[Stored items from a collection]
-- -- --

(* ===== verification/ReferenceFs.v ===== *)
(** * Concrete instances of the file crates

    An atomic writer with an unlinked temporary file (what [atomic-write-file]
    does with [O_TMPFILE]) and a [renameat2] over the model of the filesystem.
    They satisfy the laws the theorems assume, and the witnesses run on them. *)
From S2P Require Export Filesystem Reference.

Local Open Scope N_scope.
Local Open Scope blob_scope.

#[export] Instance reference_awf : AtomicWriteFile := {
  awf_open _ path := syscall (SysExtern path) (fun fs =>
    match fs !! parent_dir path with
    | Some Directory => (Ok (Writer [] []), fs)
    | _ => (Err ENOENT, fs)
    end);
  awf_commit path file := syscall (SysRename path path) (fun fs =>
    match fs !! path with
    | Some Directory => (Err EISDIR, fs)
    | _ => (Ok tt, <[path := Regular (wr_data file) None]> fs)
    end);
  awf_drop _ _ w := w;
}.

#[export] Instance reference_awf_laws : AtomicWriteFileLaws.
Proof.
  split; simpl.
  - intros o path w. apply syscall_passes; [apply agree_off_refl|].
    destruct (w_fs w !! _) as [[]|]; apply agree_off_refl.
  - intros o path w f w' E. apply syscall_ok in E as [E _].
    by destruct (w_fs w !! _) as [[]|]; simplify_eq/=.
  - intros path f w. apply passes_refl, agree_off_refl.
  - intros path f w. apply syscall_passes; [split; [apply agree_off_refl|by left]|].
    assert (Hi : agree_off (fun p => p = path \/ awf_temporary path p) (w_fs w)
      (<[path := Regular (wr_data f) None]> (w_fs w)))
      by (apply agree_off_insert; by left).
    assert (Hn : old_or_new (w_fs w) path (wr_data f) (<[path := Regular (wr_data f) None]> (w_fs w)))
      by (right; exists None; apply lookup_insert_eq).
    destruct (w_fs w !! path) as [[]|]; simpl; (split; [try done; apply agree_off_refl|]);
      try done; by left.
  - intros path f w w' E. apply syscall_ok in E as (E & Hf & _). rewrite Hf. exists None.
    destruct (w_fs w !! path) as [[]|]; simplify_eq/=; apply lookup_insert_eq.
Qed.

(** An injected failure is not about the names: it is reported as [EIO]. *)
Definition reference_rename (src dst : Path) : eff World Z unit := fun w =>
  match w_faults w with
  | Some _ :: faults => (Err 5%Z, set_faults faults w)
  | faults =>
      let w' := set_faults (tail faults) w in
      match w_fs w !! src, w_fs w !! dst with
      | None, _ => (Err Errno_NOENT, w')
      | Some _, Some _ => (Err Errno_EXIST, w')
      | Some n, None =>
          (Ok tt, log_call (SysRename src dst) (set_fs (<[dst := n]> (delete src (w_fs w))) w'))
      end
  end.

#[export] Instance reference_rustix : Rustix := { rename_noreplace := reference_rename }.

Lemma set_faults_tail_passes (P : FsMap -> Prop) (w : World) :
  P (w_fs w) -> passes P w (set_faults (tail (w_faults w)) w).
Proof.
  intros H. split; simpl; try done; [by exists []| |].
  - intros Hc. split; [by apply calm_tail|apply Hc].
  - apply honest_tail.
Qed.

#[export] Instance reference_rustix_laws : RustixLaws.
Proof.
  split; simpl; intros src dst w.
  - pose proof (set_faults_tail_passes (fun fs => fs = w_fs w) w eq_refl) as Ht.
    unfold reference_rename. destruct (w_faults w) as [|[e|] faults]; cbn [tail] in *.
    2: by split.
    all: destruct (w_fs w !! src) as [n|] eqn:Es; [|by split].
    all: destruct (w_fs w !! dst) as [m|] eqn:Ed; [by split|].
    all: exists n; split_and!; try done; eapply passes_trans; [eapply passes_mono, Ht; intros; by left|].
    all: destruct Ht as [_ _ _ _ _ Hc Hh]; split; simpl; try done; [|by right].
    all: eexists [_]; split; [done|]; apply Forall_singleton; by right.
  - unfold reference_rename. destruct (w_faults w) as [|[e|] faults]; [|done|].
    all: destruct (w_fs w !! src), (w_fs w !! dst); done.
Qed.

-- -- --

◆ TASK ITEM
Beginning with the opening line above, retype the records exactly through the line with "does with [O_TMPFILE])", both ends included.

◆ ANSWER BOX
(* ===== verification/ReferenceFs.v ===== *)
(** * Concrete instances of the file crates

    An atomic writer with an unlinked temporary file (what [atomic-write-file]
    does with [O_TMPFILE]) and a [renameat2] over the model of the filesystem.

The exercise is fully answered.